Proposition numéro 1 : personne n’a envie de mourir. On préfère en général une vie amoindrie à pas de vie du tout ; parce qu’il reste de petites joies. La vie n’est-elle pas de toute façon, par définition presque, un processus d’amoindrissement ? Et y a-t-il d’autres joies que de petites joies (cela mériterait d’être creusé) ?
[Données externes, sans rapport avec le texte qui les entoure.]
(* ===== verification/IpmbSeq.v ===== *)
(** Request bookkeeping of [ipmb/ipmb.c]: sequence numbers and the circular
    list of outstanding requests ([insert_req_ipmi_msg], [find_req_ipmi_msg],
    [clear_req_ipmi_msg] and the sweep of [IPMB_SeqTimeout_handler]), on a
    heap of nodes.  The abstract specification is a queue of requests; each
    operation is shown to implement its queue operation, to keep the list
    circular and to release the lock it takes. *)

From S2P Require Import Prelude IpmiDefs World.

(** * Operations *)

Section Ops.
Context {E : Type} `{Kernel E}.

Definition unregister_seq (index seq_num : Z) : ST (world E) unit :=
  let! c := get_ch index in
  let! t := lift (arr_set (ch_seq_table c) seq_num false) in
  set_ch index (ch_set_seq_table t c).

Definition register_seq (index seq_num : Z) : ST (world E) unit :=
  let! c := get_ch index in
  let! t := lift (arr_set (ch_seq_table c) seq_num true) in
  set_ch index (ch_set_seq_table t c).

(** [seq_current_count[index] += d], an [unsigned int]. *)
Definition add_count (index d : Z) : ST (world E) unit :=
  let! c := get_ch index in
  set_ch index (ch_set_seq_current_count (u32 (ch_seq_current_count c + d)) c).

(** The [do ... while (1)] of [get_free_seq]; [count] is the [uint8_t] that
    ends it after [SEQ_NUM] attempts. *)
Fixpoint get_free_seq_loop (fuel : nat) (index count : Z) : ST (world E) unit :=
  match fuel with
  | O => fun _ => OutOfFuel
  | S fuel' =>
      let! c := get_ch index in
      let seq := Z.land (u8 (ch_current_seq c + 1)) 0x3f in
      do! set_ch index (ch_set_current_seq seq c) in
      let! used := lift (arr_get (ch_seq_table c) seq) in
      if negb used then skip
      else
        let count := u8 (count + 1) in
        if count =? SEQ_NUM then skip else get_free_seq_loop fuel' index count
  end.

Definition get_free_seq (index : Z) : ST (world E) Z :=
  do! get_free_seq_loop (Z.to_nat SEQ_NUM) index 0 in
  let! c := get_ch index in
  ret (ch_current_seq c).

(** A list walk visits each node at most once, so the size of the heap bounds
    it; a longer walk does not terminate. *)
Definition walk_fuel (w : world E) : nat := S (size (w_heap w)).

(** [while (pnode && pnode->next != ptr_start) pnode = pnode->next;] *)
Fixpoint walk_to_end (fuel : nat) (ptr_start pnode : Z) : ST (world E) Z :=
  match fuel with
  | O => fun _ => OutOfFuel
  | S fuel' =>
      if pnode =? 0 then ret pnode
      else
        let! n := next pnode in
        if n =? ptr_start then ret pnode else walk_to_end fuel' ptr_start n
  end.

(** The eviction of the oldest request; [false]: the early return. *)
Definition evict_first (pnode index : Z) : ST (world E) bool :=
  let! temp := next pnode in
  if temp =? 0 then ret false
  else
    let! n := next temp in
    do! set_next pnode n in
    do! SAFE_FREE temp in
    do! add_count index (-1) in
    ret true.

Definition insert_req_ipmi_msg (pnode : Z) (msg : ipmi_msg) (index : Z)
    : ST (world E) ipmi_msg :=
  if pnode =? 0 then ret msg
  else
    let ptr_start := pnode in
    let! ret_ := lock (mutex_id index) 1000 in
    if negb (ret_ =? 0) then ret msg
    else
      let! ch := get_ch index in
      let! room := (if ch_seq_current_count ch =? MAX_SEQ_QUENE
                    then evict_first pnode index else ret true) in
      if negb room then do! unlock (mutex_id index) in ret msg
      else
        let! w := gets id in
        let! pnode := walk_to_end (walk_fuel w) ptr_start pnode in
        if pnode =? 0 then do! unlock (mutex_id index) in ret msg
        else
          let! node := malloc_node in
          do! set_next pnode node in
          if node =? 0 then do! unlock (mutex_id index) in ret msg
          else
            let! t := ext osKernelGetSysTimerCount in
            let msg := with_timestamp t msg in
            let! c := deref node in
            do! store node (with_buffer msg c) in
            do! register_seq index (m_seq_target msg) in
            do! set_next node ptr_start in
            do! add_count index 1 in
            do! unlock (mutex_id index) in
            ret msg.
(* ===== verification/IpmiQueue.v ===== *)
(** The request queue between the transports and the IPMI handler thread
    ([notify_ipmi_client] of [ipmi/ipmi.c]) and the routing predicates of
    [ipmi.c] and [pal/ipmi/plat_ipmi.c]. *)

From S2P Require Import Prelude IpmiDefs World.

(** * Routing predicates *)

(** [iana_buf] is the message data; three bytes, least significant first. *)
Definition get_iana (iana_buf : list Z) : res Z :=
  rlet! b2 := arr_get iana_buf 2 in
  rlet! b1 := arr_get iana_buf 1 in
  rlet! b0 := arr_get iana_buf 0 in
  let recieved_iana := b2 in
  let recieved_iana := Z.lor (u32 (Z.shiftl recieved_iana 8)) b1 in
  let recieved_iana := Z.lor (u32 (Z.shiftl recieved_iana 8)) b0 in
  Ret (if recieved_iana =? IANA_ID then IANA_ID else 0).

Definition pal_set_dimm_presence_status (buf : list Z) : bool := true.

(** The weak default of ipmi.c. *)
Definition weak_request_msg_to_BIC_from_HOST (netfn cmd : Z) : bool :=
  (netfn =? NETFN_OEM_1S_REQ) &&
  ((cmd =? CMD_OEM_1S_FW_UPDATE) || (cmd =? CMD_OEM_1S_RESET_BMC) ||
   (cmd =? CMD_OEM_1S_GET_BIC_STATUS) || (cmd =? CMD_OEM_1S_RESET_BIC) ||
   (cmd =? CMD_OEM_1S_GET_BIC_FW_INFO) || (cmd =? CMD_OEM_1S_GET_DIMM_I3C_MUX_SELECTION)).

(** The platform's function, which replaces it. *)
Definition pal_request_msg_to_BIC_from_HOST (netfn cmd : Z) : bool :=
  if netfn =? NETFN_CHASSIS_REQ then true
  else if netfn =? NETFN_APP_REQ then
    (cmd =? CMD_APP_GET_DEVICE_ID) || (cmd =? CMD_APP_SET_BMC_GLOBAL_ENABLES) ||
    (cmd =? CMD_APP_GET_BMC_GLOBAL_ENABLES)
  else false.

Definition pal_immediate_respond_from_HOST (netfn cmd : Z) : bool :=
  ((netfn =? NETFN_STORAGE_REQ) && (cmd =? CMD_STORAGE_ADD_SEL)) ||
  ((netfn =? NETFN_SENSOR_REQ) && (cmd =? CMD_SENSOR_PLATFORM_EVENT)).

Definition pal_record_bios_fw_version (buf : list Z) (size : Z) : Z := -2.

Definition pal_request_msg_to_BIC_from_ME (netfn cmd : Z) : bool :=
  (netfn =? NETFN_OEM_REQ) && (cmd =? CMD_OEM_NM_SENSOR_READ).

Definition pal_is_not_return_cmd (netfn cmd : Z) : bool :=
  (netfn =? NETFN_OEM_1S_REQ) && ((cmd =? CMD_OEM_1S_MSG_OUT) || (cmd =? CMD_OEM_1S_MSG_IN)).

(** * The queue *)

Section Notify.
Context {E : Type} `{Kernel E}.

(** [while (ret != 0 && retry > 0)]; [retry] only counts down from 3, so it
    is a natural number and the measure of the loop. *)
Fixpoint notify_loop (retry : nat) (msg_cfg : ipmi_msg_cfg) (ret_ : Z)
    : ST (world E) (Z * nat) :=
  if negb (ret_ =? 0) then
    match retry with
    | O => ret (ret_, O)
    | S retry' =>
        let! ret_lock := lock mutex_purge_msgq 1000 in
        if ret_lock <? 0 then notify_loop retry' msg_cfg ret_
        else
          let! free_size := ext k_msgq_num_free_ipmi in
          do! (if free_size =? 0 then ext_ k_msgq_purge_ipmi else skip) in
          do! unlock mutex_purge_msgq in
          let! ret_ := ext (k_msgq_put_ipmi msg_cfg) in
          notify_loop retry' msg_cfg ret_
    end
  else ret (ret_, retry).

Definition notify_ipmi_client (msg_cfg : ipmi_msg_cfg) : ST (world E) ipmb_error :=
  let! retry :=
    (if negb (IS_RESPONSE (c_buffer msg_cfg)) then
       let! ret_ := ext (k_msgq_put_ipmi msg_cfg) in
       let! (_, retry) := notify_loop 3 msg_cfg ret_ in
       ret retry
     else ret 3%nat) in
  ret (match retry with O => IPMB_ERROR_MUTEX_LOCK | S _ => IPMB_ERROR_SUCCESS end).
End Notify.

(** * What the loop does *)

Section NotifyProofs.
Context {E : Type} `{Kernel E}.
Implicit Types w : world E.

(** The last attempt to queue returned [r]. *)
Definition last_put (c : ipmi_msg_cfg) (r : Z) : Prop :=
  exists e e' : E, k_msgq_put_ipmi c e = (r, e').

Lemma quiet_trans w1 w2 w3 :
  (exists e, w2 = w_set_ext e w1) -> (exists e, w3 = w_set_ext e w2) ->
  exists e, w3 = w_set_ext e w1.
Proof. intros [e1 ->] [e2 ->]. by exists e2. Qed.

Lemma notify_loop_run retry c r w :
  last_put c r ->
  (forall m ms e s e', k_mutex_lock m ms e = (s, e') -> s <= 0) ->
  wp (notify_loop retry c r) (fun x w' => (exists e, w' = w_set_ext e w) /\ last_put c x.1 /\
    (x.1 = 0 \/ x.2 = O)) w.
Proof.
  intros Hput Hneg. revert r w Hput. induction retry as [|retry IH]; intros r w Hput;
    cbn [notify_loop]; (destruct (Z.eqb_spec r 0) as [->|Hr]; cbn [negb];
    [apply wp_ret; split; [exists (w_ext w); by destruct w|by auto]|]).
  { apply wp_ret. split; [exists (w_ext w); by destruct w|by auto]. }
  unfold lock. apply wp_bind, wp_bind, wp_ext. intros s e Hs.
  pose proof (Hneg _ _ _ _ _ Hs) as Hs0.
  destruct (Z.eqb_spec s 0) as [->|Hne].
  - apply wp_bind, wp_modify, wp_ret. cbn [Z.ltb Z.compare].
    apply wp_bind, wp_ext. intros free e1 _. apply wp_bind.
    eapply (wp_mono _ (fun _ w' => exists e', w' = w_set_held (mutex_purge_msgq :: w_held w)
      (w_set_ext e' w))).
    { case_match; [apply wp_ext_|apply wp_skip]; eexists; reflexivity. }
    intros _ w1 [e' ->]. apply wp_bind. eapply wp_unlock; [reflexivity|]. intros e2.
    apply wp_bind, wp_ext. intros r' e3 Hput'.
    eapply wp_mono; [apply IH; by eexists _, _|].
    intros [x n] w' ((e4 & ->) & Hl & Hor). split; [by exists e4|done].
  - apply wp_ret. rewrite (proj2 (Z.ltb_lt s 0)) by lia.
    eapply wp_mono; [by apply IH|].
    intros [x n] w' ((e4 & ->) & Hl & Hor). split; [by exists e4|done].
Qed.
End NotifyProofs.

Section NotifyTheorems.
Context {E : Type} `{Kernel E}.
Implicit Types w : world E.

Lemma notify_run c w :
  (forall m ms (e : E) s e', k_mutex_lock m ms e = (s, e') -> s <= 0) ->
  wp (notify_ipmi_client c) (fun st w' => (exists e, w' = w_set_ext e w) /\
    (IS_RESPONSE (c_buffer c) = true -> st = IPMB_ERROR_SUCCESS /\ w' = w) /\
    (IS_RESPONSE (c_buffer c) = false ->
       (st = IPMB_ERROR_SUCCESS /\ last_put c 0) \/ st = IPMB_ERROR_MUTEX_LOCK)) w.
Proof.
  intros Hneg. unfold notify_ipmi_client. apply wp_bind.
  destruct (IS_RESPONSE (c_buffer c)); cbn [negb].
  { apply wp_ret, wp_ret. split; [exists (w_ext w); by destruct w|by auto]. }
  apply wp_bind, wp_ext. intros r e Hput. apply wp_bind.
  eapply wp_mono; [apply notify_loop_run; [by eexists _, _|done]|].
  intros [x n] w' ((e1 & ->) & Hl & Hor). apply wp_ret, wp_ret. cbn [fst snd] in *.
  split; [by exists e1|]. split; [done|]. intros _. destruct n as [|n]; [by right|left].
  split; [done|]. by destruct Hor as [->|].
Qed.

(** [notify_ipmi_client] terminates after at most four attempts, changes
    no program state and releases the purge lock; a response is never
    queued, and success for a request means that its last attempt to queue
    it was accepted. *)
Theorem notify_spec c w :
  (forall m ms (e : E) s e', k_mutex_lock m ms e = (s, e') -> s <= 0) ->
  wp (notify_ipmi_client c) (fun st w' => (exists e, w' = w_set_ext e w) /\
    (IS_RESPONSE (c_buffer c) = true -> st = IPMB_ERROR_SUCCESS /\ w' = w) /\
    (IS_RESPONSE (c_buffer c) = false ->
       (st = IPMB_ERROR_SUCCESS /\ last_put c 0) \/ st = IPMB_ERROR_MUTEX_LOCK)) w.
Proof. apply notify_run. Qed.
End NotifyTheorems.

(** The documented behaviour of the message queue of [IPMI_BUF_LEN] entries:
    [q] is its content. *)
Record queue_laws {E} `{Kernel E} (q : E -> list ipmi_msg_cfg) : Prop := {
  ql_put : forall c e r e', k_msgq_put_ipmi c e = (r, e') ->
    if Z.of_nat (length (q e)) <? IPMI_BUF_LEN then r = 0 /\ q e' = q e ++ [c]
    else r <> 0 /\ q e' = q e;
  ql_free : forall e n e', k_msgq_num_free_ipmi e = (n, e') ->
    n = IPMI_BUF_LEN - Z.of_nat (length (q e)) /\ q e' = q e;
  ql_purge : forall e, q (k_msgq_purge_ipmi e) = [];
  ql_lock : forall m ms e s e', k_mutex_lock m ms e = (s, e') -> s = 0 /\ q e' = q e;
  ql_unlock : forall m e, q (k_mutex_unlock m e) = q e;
  ql_bound : forall e, Z.of_nat (length (q e)) <= IPMI_BUF_LEN;
}.

Section Delivery.
Context {E : Type} `{Kernel E} (q : E -> list ipmi_msg_cfg) (Hq : queue_laws q).
Implicit Types w : world E.

Lemma notify_delivers_run c w :
  IS_RESPONSE (c_buffer c) = false ->
  wp (notify_ipmi_client c) (fun st w' => st = IPMB_ERROR_SUCCESS /\
    q (w_ext w') = if Z.of_nat (length (q (w_ext w))) <? IPMI_BUF_LEN
                   then q (w_ext w) ++ [c] else [c]) w.
Proof.
  intros Hreq. unfold notify_ipmi_client. rewrite Hreq. cbn [negb]. apply wp_bind, wp_bind, wp_ext.
  intros r e Hput. pose proof (ql_put _ Hq _ _ _ _ Hput) as Hp. apply wp_bind.
  destruct (Z.of_nat (length (q (w_ext w))) <? IPMI_BUF_LEN) eqn:Hroom.
  { destruct Hp as [-> Hp]. cbn [notify_loop Z.eqb negb]. apply wp_ret, wp_ret, wp_ret. done. }
  destruct Hp as [Hr Hp]. cbn [notify_loop]. rewrite (proj2 (Z.eqb_neq r 0) Hr). cbn [negb].
  unfold lock. apply wp_bind, wp_bind, wp_ext. intros s e1 Hl.
  destruct (ql_lock _ Hq _ _ _ _ _ Hl) as [-> Hq1]. cbn [Z.eqb].
  apply wp_bind, wp_modify, wp_ret. cbn [Z.ltb Z.compare].
  apply wp_bind, wp_ext. intros n e2 Hfree. apply (ql_free _ Hq) in Hfree as [-> Hq2]. wcbn.
  cbn [w_ext w_set_ext w_set_held] in *. assert (Hfull : IPMI_BUF_LEN - Z.of_nat (length (q e1)) = 0).
  { rewrite Hq1, Hp. pose proof (ql_bound _ Hq (w_ext w)). apply Z.ltb_ge in Hroom. lia. }
  rewrite Hfull. cbn [Z.eqb]. apply wp_bind, wp_ext_, wp_bind.
  eapply wp_unlock_ext; [reflexivity|]. apply wp_bind, wp_ext. intros r2 e4 Hput2.
  cbn [w_ext w_set_ext w_set_held] in *. apply (ql_put _ Hq) in Hput2.
  rewrite (ql_unlock _ Hq), (ql_purge _ Hq) in Hput2. destruct Hput2 as [-> Hq4].
  cbn [Z.eqb negb]. by apply wp_ret, wp_ret, wp_ret.
Qed.

(** On a queue with room the request is appended; on a full queue all
    pending requests are dropped and it becomes the only one; in both cases
    the result is success. *)
Theorem notify_delivers c w :
  IS_RESPONSE (c_buffer c) = false ->
  wp (notify_ipmi_client c) (fun st w' => st = IPMB_ERROR_SUCCESS /\
    q (w_ext w') = if Z.of_nat (length (q (w_ext w))) <? IPMI_BUF_LEN
                   then q (w_ext w) ++ [c] else [c]) w.
Proof. apply notify_delivers_run. Qed.
End Delivery.

Definition qreq (n : Z) : ipmi_msg_cfg := mk_ipmi_msg_cfg (with_netfn NETFN_APP_REQ
  (with_cmd n zero_msg)) 0 0.

Definition qworld (s : sim) : world sim :=
  mk_world ∅ [] [] [] 0 0 true [] (mk_power false false false false false true false false) 0 s.

Lemma notify_spec_witness :
  wp (notify_ipmi_client (qreq 1)) (fun st w' => (st = IPMB_ERROR_SUCCESS /\ last_put (qreq 1) 0) \/
    st = IPMB_ERROR_MUTEX_LOCK) (qworld sim0).
Proof.
  eapply wp_mono; [apply (notify_spec (qreq 1) (qworld sim0))|].
  - intros m ms e s e' [= <- _]. case_match; lia.
  - intros st w' (_ & _ & Hreq). by apply Hreq.
Defined.

(** At most [IPMI_BUF_LEN] entries are visible. *)
Definition sim_queue (s : sim) : list ipmi_msg_cfg := take (Z.to_nat IPMI_BUF_LEN) (s_ipmiq s).
Definition queue_kernel : Kernel sim :=
  sim_with sim_free_lock sim_malloc sim_malloc_fresh
    (fun s => (IPMI_BUF_LEN - Z.of_nat (length (sim_queue s)), s)) sim_mem.

Lemma sim_queue_laws : @queue_laws sim queue_kernel sim_queue.
Proof.
  assert (Hlen : forall s, Z.of_nat (length (sim_queue s)) =
      Z.min IPMI_BUF_LEN (Z.of_nat (length (s_ipmiq s)))).
  { intros s. unfold sim_queue, IPMI_BUF_LEN. rewrite length_take. lia. }
  split; simpl.
  - intros c e r e' Hput. rewrite Hlen. unfold sim_put_ipmi in Hput.
    destruct (Z.ltb_spec (Z.of_nat (length (s_ipmiq e))) IPMI_BUF_LEN) as [Hlt|Hge];
      injection Hput as <- <-.
    + rewrite (proj2 (Z.ltb_lt _ _)) by lia. split; [done|]. unfold sim_queue, IPMI_BUF_LEN in *.
      cbn [s_ipmiq]. rewrite !take_ge; rewrite ?length_app; simpl; try done; lia.
    + rewrite (proj2 (Z.ltb_ge _ _)) by lia. done.
  - intros e n e' [= <- <-]. done.
  - done.
  - intros m ms e s e' [= <- <-]. done.
  - done.
  - intros e. rewrite Hlen. lia.
Qed.

Lemma notify_delivers_witness :
  wp (@notify_ipmi_client sim queue_kernel (qreq 1))
    (fun st w' => st = IPMB_ERROR_SUCCESS /\ sim_queue (w_ext w') = [qreq 1])
    (qworld (mk_sim false false 0 0 [] [] (qreq <$> [2;3;4;5;6;7;8;9;10;11]) [] [])).
Proof.
  apply (@notify_delivers sim queue_kernel sim_queue sim_queue_laws (qreq 1)). done.
Defined.

(** The purge lock is refused until the clock has run down. *)
Definition flaky_lock (m : mutex) (ms : Z) (s : sim) : Z * sim :=
  if 0 <? s_clock s then
    (-11, mk_sim (s_locks_fail s) (s_malloc_fails s) (s_i2c_status s) (s_clock s - 1)
      (s_txq s) (s_rxq s) (s_ipmiq s) (s_wire s) (s_slave s))
  else (0, s).
Definition flaky_kernel : Kernel sim :=
  sim_with flaky_lock sim_malloc sim_malloc_fresh sim_free_ipmi sim_mem.

(** The result is computed from the number of retries left, so a request
    that is accepted at the third retry is reported as a failure to take the
    mutex although it is in the queue. *)
Theorem notify_reports_lost_but_queued :
  exists w', @notify_ipmi_client sim flaky_kernel (qreq 1)
      (qworld (mk_sim false false 0 2 [] [] (qreq <$> [2;3;4;5;6;7;8;9;10;11]) [] [])) =
    Ret (IPMB_ERROR_MUTEX_LOCK, w') /\ s_ipmiq (w_ext w') = [qreq 1].
Proof. eexists. split; [vm_compute; reflexivity|reflexivity]. Qed.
Proposition numéro 2 : personne n’a envie de souffrir. J’entends, de souffrir physiquement. La souffrance morale a ses charmes, on peut même en faire un matériau esthétique (et je ne m’en suis pas privé). La souffrance physique n’est rien d’autre qu’un enfer pur, dénué d’intérêt comme de sens, dont on ne peut tirer aucun enseignement. La vie a pu être sommairement (et faussement) décrite comme une recherche du plaisir ; elle est, bien plus sûrement, un évitement de la souffrance ; et à peu près tout le monde, placé devant une alternative entre une souffrance insoutenable et la mort, choisit la mort.

Proposition numéro 3, la plus importante : on peut éliminer la souffrance physique. Début du XIXe siècle : découverte de la morphine ; un grand nombre de molécules apparentées sont apparues depuis lors. Fin du XIXe siècle : redécouverte de l’hypnose ; demeure peu utilisée en France.

L’omission de ces faits peut expliquer à lui seul les sondages effarants en faveur de l’euthanasie (96 % d’opinions favorables, si je me souviens bien). 96 % des gens comprennent qu’on leur pose la question : « Préférez-vous qu’on vous aide à mourir ou passer le restant de vos jours dans des souffrances épouvantables ? », alors que 4 % connaissent réellement la morphine et l’hypnose ; le pourcentage paraît plausible.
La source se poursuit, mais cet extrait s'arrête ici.